Kuberhentikan langkah kakiku tepat di depan para penggibah ini, dan membalas perkataan Tiara, "Kalau lo iri bilang aja kali! Ngga usah ngomongin dibelakang!!" Posisiku yang berdiri sedangkan Tiara yang duduk seakan aku mengintimidasinya. Belum puas hanya dengan mengatakan itu, aku menambahkan lagi,

"Kalau bukan karena kasihan sama lo, nyokap gue juga ngga bakalan nerima lo jadi model disini!" Tusukku tajam. Sedangkan Tiara hanya menaikan sebelah alisnya sombong seakan berkata 'Hah?! Kasian? Nyokap lo yang kagum sama balat modeling gue!' Tapi sebelum dia membala perkataanku, aku menambahkan untuk terakhir kalinya.

"Jangan lo kira nyokap gue kagum sama lo! Cuman perawan tua aja belagu amat! Sok cantik padahal udah mulai keriputan! Kasian banget deh lo!" Kulihat wajahnya agak terkejut ketika aku mengatakannya sambil menunjuk persis dimukanya dengan telunjuk kananku. Rasain tuh!

Dan dengan 'bonus spesial', aku melangkahkan kaki pergi menjauh dari Tiara dan mulut busuknya setelah tak 'sengaja' menginjak kakinya dengan wedgesku.
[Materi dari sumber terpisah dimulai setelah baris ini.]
Lemma action_distinct who what fg fg' : enough_satellites K U -> fg_wf K U fg -> covered K U None fg ->
  action_ok K who what -> apply_action who what fg = Some fg' -> distinct (signals fg) -> distinct (signals fg').
Proof.
  intros He Hw Hc Ha Heq Hd. set (Q := fun fg : GNSSFlowgraph => distinct (signals fg)).
  assert (forall c fg fg', (c < length K)%nat -> fg_wf K U fg -> Q fg -> acquisition_effect K c fg fg' -> Q fg') as HQ.
  { intros ????? Hq ?. by eapply effect_distinct. }
  destruct (decide (what = 0 \/ what = 1 \/ what = 2)) as [Hev|Hno].
  - specialize (Ha Hev). destruct (channel_facts K U who fg Hw Ha) as (ch & ev & Hch & HK & Hsig & _).
    destruct Hev as [->|[-> | ->]].
    + destruct (apply_action_failed K U Q who fg He Hw Hc Ha) as (ch0 & fg2 & b & Hch0 & Hq & _ & _ & Heq' & _).
      { unfold Q. by destruct (dec_acq_count_same (set_chstate (Z.to_nat who) 0 fg)) as (_ & _ & -> & _). }
      { done. }
      rewrite Heq in Heq'. injection Heq' as ->. assert (ch0 = ch) as -> by congruence.
      destruct b; [by eapply distinct_push|done].
    + destruct (apply_action_success K U Q who fg He Hw Hc Ha) as (fg2 & Heq' & Hq & _).
      { intros ch0 Hch0. assert (ch0 = ch) as -> by congruence. unfold Q.
        match goal with |- context [dec_acq_count ?x] => destruct (dec_acq_count_same x) as (_ & _ & -> & _) end.
        by eapply distinct_remove. }
      { done. }
      rewrite Heq in Heq'. by injection Heq' as ->.
    + destruct (apply_action_lost K U who fg Hw Hc Ha) as (ch0 & fg2 & Hch0 & Heq' & _ & _ & Hcase).
      rewrite Heq in Heq'. injection Heq' as <-. assert (ch0 = ch) as -> by congruence. destruct (_ <? _).
      * by destruct Hcase as (ch' & -> & _).
      * destruct Hcase as (b & _ & ->). cbn. destruct b; [by eapply distinct_push|done].
  - destruct (decide (what = 10)) as [->|H10].
    + unfold apply_action in Heq. destruct (standby_loop _ 0 fg) as [fg1|] eqn:Hl; [|done]. injection Heq as <-.
      cbn. eapply standby_distinct; [|done|done]. apply list.Forall_forall.
      intros ch (i & Hi)%list_elem_of_lookup_1. destruct (wf_channels K U fg Hw i ch Hi) as (ev & _ & ?). by exists ev.
    + assert (apply_action who what fg = Some fg) as Heq'.
      { unfold apply_action. by repeat case_match; try (exfalso; lia). }
      rewrite Heq in Heq'. by injection Heq' as ->.
Qed.

End distinct.

(** ** Exclusive use in the receiver *)

Section receiver.
Context `{ConfigurationInterface}.

Abbreviation M := (max_acq_channels_ init).

(** No satellite is configured twice. *)
Definition distinct_signals : Prop := forall ev, ev <> evSBAS_1C -> NoDup (sig_key <$> signals_of ev).

Lemma fg_apply_action_distinct who what ct ct' : enough_satellites kinds shared -> receiver_inv ct ->
  action_ok kinds who what -> fg_apply_action who what ct = Some ct' ->
  distinct (signals (flowgraph_ ct)) -> distinct (signals (flowgraph_ ct')).
Proof.
  intros He [W C N Q] Ha. unfold fg_apply_action. destruct (apply_action _ _ _) as [fg'|] eqn:Heq; [|done].
  intros [= <-]. by apply (action_distinct kinds shared who what).
Qed.

Lemma ct_apply_action_distinct what visible ct : distinct (signals (flowgraph_ ct)) ->
  distinct (signals (flowgraph_ (ct_apply_action what visible ct))).
Proof.
  intros Hd. unfold ct_apply_action. repeat case_match; try done; by apply priorize_distinct.
Qed.

Lemma event_dispatcher_distinct msg visible ct ct' : enough_satellites kinds shared -> receiver_inv ct ->
  (forall m, msg = Some m -> msg_ok m) -> event_dispatcher msg visible ct = Some ct' ->
  distinct (signals (flowgraph_ ct)) -> distinct (signals (flowgraph_ ct')).
Proof.
  intros He Hi Hm Heq Hd. assert (receiver_inv (count_message ct)) as Hi1 by by destruct Hi.
  destruct msg as [m|]; cbn [event_dispatcher] in Heq.
  - specialize (Hm m eq_refl). destruct m as [id ty|id ty|]; [| |by injection Heq as <-].
    + destruct (negb _); [|by injection Heq as <-]. destruct Hm as [Hid Hty].
      apply fg_apply_action_distinct in Heq; try done. by intros _.
    + destruct (Z.eqb_spec id 200) as [->|Hne]; [injection Heq as <-; by apply ct_apply_action_distinct|].
      apply fg_apply_action_distinct in Heq; [done|done| |by destruct (known_command_ok id ty Hm)|].
      * destruct (id =? 300); [by apply ct_apply_action_safe|done].
      * destruct (id =? 300); [by apply ct_apply_action_distinct|done].
  - destruct (negb _); [|by injection Heq as <-]. destruct Hi as [W C N Q].
    destruct (acquisition_manager_ind kinds shared (fun fg => distinct (signals fg)) None 0 (flowgraph_ ct) He W C Hd)
      as (fg' & Hm' & _ & _ & Hd').
    { intros. by eapply effect_distinct. }
    rewrite Hm' in Heq. by injection Heq as <-.
Qed.

Lemma receiver_step_distinct i ct ct' : enough_satellites kinds shared -> receiver_inv ct -> known_input i ->
  receiver_step i ct = Some ct' -> distinct (signals (flowgraph_ ct)) -> distinct (signals (flowgraph_ ct')).
Proof.
  intros He Hi Hk Heq Hd. destruct i as [c m|y|id ty|visible|visible]; cbn [receiver_step] in Heq.
  - injection Heq as <-. unfold report. by repeat case_match.
  - by injection Heq as <-.
  - by injection Heq as <-.
  - unfold run_iteration in Heq. destruct (stop_ ct); [by injection Heq as <-|]. destruct Hi as [W C N Q].
    destruct (control_queue_ ct) as [|m q]; cbn [Concurrent_Queue.timed_wait_and_pop] in Heq.
    + by apply event_dispatcher_distinct in Heq.
    + apply Forall_cons_1 in Q as [Hm Q]. apply event_dispatcher_distinct in Heq; try done.
      by intros ? [= <-].
  - unfold assist_actions in Heq. destruct (fg_apply_action 0 10 ct) as [ct1|] eqn:H1; [|done]. cbn [mbind option_bind] in Heq.
    destruct (fg_apply_action_safe 0 10 ct He Hi) as (ct2 & H2 & Hi2); [intros [?|[?|?]]; lia|].
    rewrite H1 in H2. injection H2 as <-.
    assert (distinct (signals (flowgraph_ ct1))) as Hd1.
    { apply (fg_apply_action_distinct 0 10 ct); try done. intros [?|[?|?]]; lia. }
    apply (fg_apply_action_distinct 0 12 _ ct') in Heq; try done; [|intros [?|[?|?]]; lia|by apply priorize_distinct].
    destruct Hi2 as [W C N Q]. destruct (priorize_safe kinds shared visible (flowgraph_ ct1) W C) as [? ?]. by constructor.
Qed.

(** The initial assignment turns the lists and takes the fixed satellites out. *)
Lemma assign_channel_distinct i D fg fg' : enough_satellites kinds shared -> assigned D fg -> (i < length kinds)%nat ->
  assign_channel fg i = Some fg' -> distinct (signals fg) -> distinct (signals fg').
Proof.
  intros He [A1 A2 A3 A4 A5 A6 A7] Hi Heq Hd. unfold assign_channel in Heq.
  destruct (channels_ fg !! i) as [ch|] eqn:Hch; [|done]. cbn [mbind option_bind] in Heq.
  destruct (A5 i ch Hch) as (ev & HK & Hev & Hstr & _). fold (free i) in Heq. rewrite Hstr in Heq. destruct (free i) eqn:Hf.
  - destruct (decide (pool ev (signals fg) = [])) as [Hp|Hne].
    { destruct (He ev) as [_ Hlt]. assert (i ∈ free_channels kinds ev) as Hin by by apply elem_of_free_channels.
      specialize (Hlt ltac:(by intros Hn; rewrite Hn in Hin; inversion Hin)).
      destruct (shared_signals ev) as [|k l] eqn:HU; [cbn in Hlt; lia|].
      assert (k ∈ pool_keys ev (signals fg)) as Hk by (apply A7; rewrite HU; left).
      unfold pool_keys in Hk. rewrite Hp in Hk. inversion Hk. }
    destruct (search_next_spec ev false (channels_status_ fg) (signals fg) Hev Hne) as (g & P & prim & a & hz & Hn & Hs).
    rewrite Hn in Heq. cbn [mbind option_bind] in Heq. destruct (set_signal g ch); [|done]. injection Heq as <-. cbn.
    by eapply searched_distinct.
  - destruct (set_signal _ ch); [|done]. injection Heq as <-. cbn. apply distinct_set; [done|].
    rewrite mapStringValues_str by done. assert (fixed_kind ev = ev) as -> by by destruct ev.
    rewrite <- (pool_set_pool ev (list_remove_signal _ _) (signals fg)).
    change {| satellite := make_satellite (ev_system ev) (fixed_satellite (Z.of_nat i)); signal := ev_str ev |}
      with (make_signal ev (fixed_satellite (Z.of_nat i))).
    rewrite <- (remove_eq ev) by by apply wf_make_signal.
    by apply (distinct_remove ev); [apply wf_make_signal|..].
Qed.

Lemma assign_loop_distinct order : forall D fg fg', enough_satellites kinds shared -> assigned D fg ->
  Forall (fun i => (i < length kinds)%nat) order -> assign_loop order fg = Some fg' ->
  distinct (signals fg) -> distinct (signals fg').
Proof.
  induction order as [|i order IH]; intros D fg fg' He Ha Ho; cbn [assign_loop]; [by intros [= <-]|].
  apply Forall_cons_1 in Ho as [Hi Ho]. destruct (assign_channel_assigned D i fg He Ha Hi) as (fg1 & Heq & Ha1).
  rewrite Heq. cbn [mbind option_bind]. intros Hl Hd. apply (IH (i :: D) fg1 fg'); try done.
  by apply (assign_channel_distinct i D fg).
Qed.

Lemma start_receiver_distinct ct : enough_satellites kinds shared -> distinct_signals -> start_receiver = Some ct ->
  distinct (signals (flowgraph_ ct)).
Proof.
  intros He Hd. unfold start_receiver, connect, assign_channels.
  destruct (assign_loop _ init) as [fg|] eqn:Heq; [|done]. cbn [mbind option_bind]. intros [= <-]. cbn.
  eapply assign_loop_distinct; [done|apply init_assigned| |exact Heq|].
  - apply list.Forall_forall. intros i Hi%elem_of_vector_of_channels. by rewrite (as_length [] init init_assigned) in Hi.
  - intros ev Hev. unfold pool_keys. change (signals init) with set_signals_list. rewrite pool_set_signals_list. by apply Hd.
Qed.

Lemma reachable_distinct ct : 0 <= M -> enough_satellites kinds shared -> distinct_signals -> reachable ct ->
  distinct (signals (flowgraph_ ct)).
Proof.
  intros HM He Hd. induction 1 as [ct Hst|i ct ct' Hr IH Hp Heq]; [by apply start_receiver_distinct|].
  apply (receiver_step_distinct i ct); try done.
  - by apply reachable_synced.
  - destruct i; try done. by destruct Hp.
Qed.

(** On standby every channel is idle. *)
Lemma standby_exclusive ct : 0 <= M -> enough_satellites kinds shared -> distinct_signals -> reachable ct ->
  receiver_on_standby_ ct = true -> exclusive kinds (flowgraph_ ct).
Proof.
  intros HM He Hd Hr Hsb. destruct (reachable_synced ct HM He Hr) as [Hi _ Hs]. unfold sync_state in Hs. rewrite Hsb in Hs.
  destruct Hs as [[B1 _ _] _]. apply idle_exclusive; [|by apply reachable_distinct]. intros i st Hst.
  destruct (lookup_lt_is_Some_2 (channels_ (flowgraph_ ct)) i) as [ch Hch].
  { rewrite (wf_length kinds shared), <- (wf_states kinds shared (flowgraph_ ct)) by apply Hi. by eapply lookup_lt_Some. }
  by destruct (B1 i ch st Hch Hst) as [-> _].
Qed.

Hypothesis all_free : forall i, (i < length kinds)%nat -> free i = true.

(** An event of a channel, as the control thread handles it. *)
Lemma channel_event_exclusive id ty q ct ct' visible : enough_satellites kinds shared -> synced ct ->
  control_queue_ ct = Channel_Event id ty :: q -> exclusive kinds (flowgraph_ ct) ->
  event_dispatcher (Some (Channel_Event id ty)) visible (set_queue q ct) = Some ct' -> exclusive kinds (flowgraph_ ct').
Proof.
  intros He [Hi Hc Hs] Hq Hx Heq. destruct (set_queue_inv _ _ _ Hi Hq) as [_ [Hid Hty]].
  cbn [event_dispatcher count_message set_queue receiver_on_standby_] in Heq. unfold sync_state in Hs. rewrite Hq in Hs.
  destruct (receiver_on_standby_ ct); cbn [negb] in Heq; [by injection Heq as <-|].
  unfold fg_apply_action in Heq. cbn [flowgraph_ count_message set_queue] in Heq.
  destruct (apply_action id ty (flowgraph_ ct)) as [fg'|] eqn:Ha; [|done]. injection Heq as <-. cbn. destruct Hi as [W C N Q].
  destruct (channel_facts kinds shared id (flowgraph_ ct) W Hid) as (ch & ev & Hch & HK & Hsig & Hlt).
  destruct (lookup_lt_is_Some_2 _ _ Hlt) as [st Hst]. pose proof (sf_agree _ _ _ Hs _ _ _ Hch Hst) as Hag.
  cbn in Hag. rewrite Z2Nat.id, Z.eqb_refl in Hag by lia.
  destruct (agree_pop _ _ _ _ Hag) as [(-> & -> & _)|[(-> & -> & _)|(-> & -> & _)]].
  - by apply (failed_exclusive kinds shared all_free id (flowgraph_ ct)).
  - by apply (success_exclusive kinds shared all_free id (flowgraph_ ct)).
  - by apply (lost_exclusive kinds shared all_free id (flowgraph_ ct)).
Qed.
"Arrrgghhh..." Teriaknya sambil memegang kakinya yang kuinjak.

"Kalau punya kaki tu dijaga! Jangan ditaruh di jalan! Dasar bodoh!" Aku tersenyum senang bisa membalasnya berkali lipat. Terdengar Tiara hanya bisa mengumpatku tanpa membalas lagi karena aku sudah menjauh darinya.

Inginku sebenernya menjambaknya juga. Oh jangan, mungkin memukul mulut atau kepalanya lebih pas. Seenak jidat aja mereka mengolokku. Namun dengan sadar diri, aku tetap berjalan menghampiri Mama yang sudah diserbu banyak orang daripada meladeni omongan gibah dibelakang.

"Wah Mba.. Putrinya cantik banget tadi. Gaunnya yang dipakai juga apikkk" Mama hanya tersenyum menanggapi dan sesekali tertawa kecil. Sebenarnya suara-suara pujian itu sudah ratusan kali kudengar, namun setiap saar terasa seperti pertama kali mendengarnya. Begitu aneh di telinga.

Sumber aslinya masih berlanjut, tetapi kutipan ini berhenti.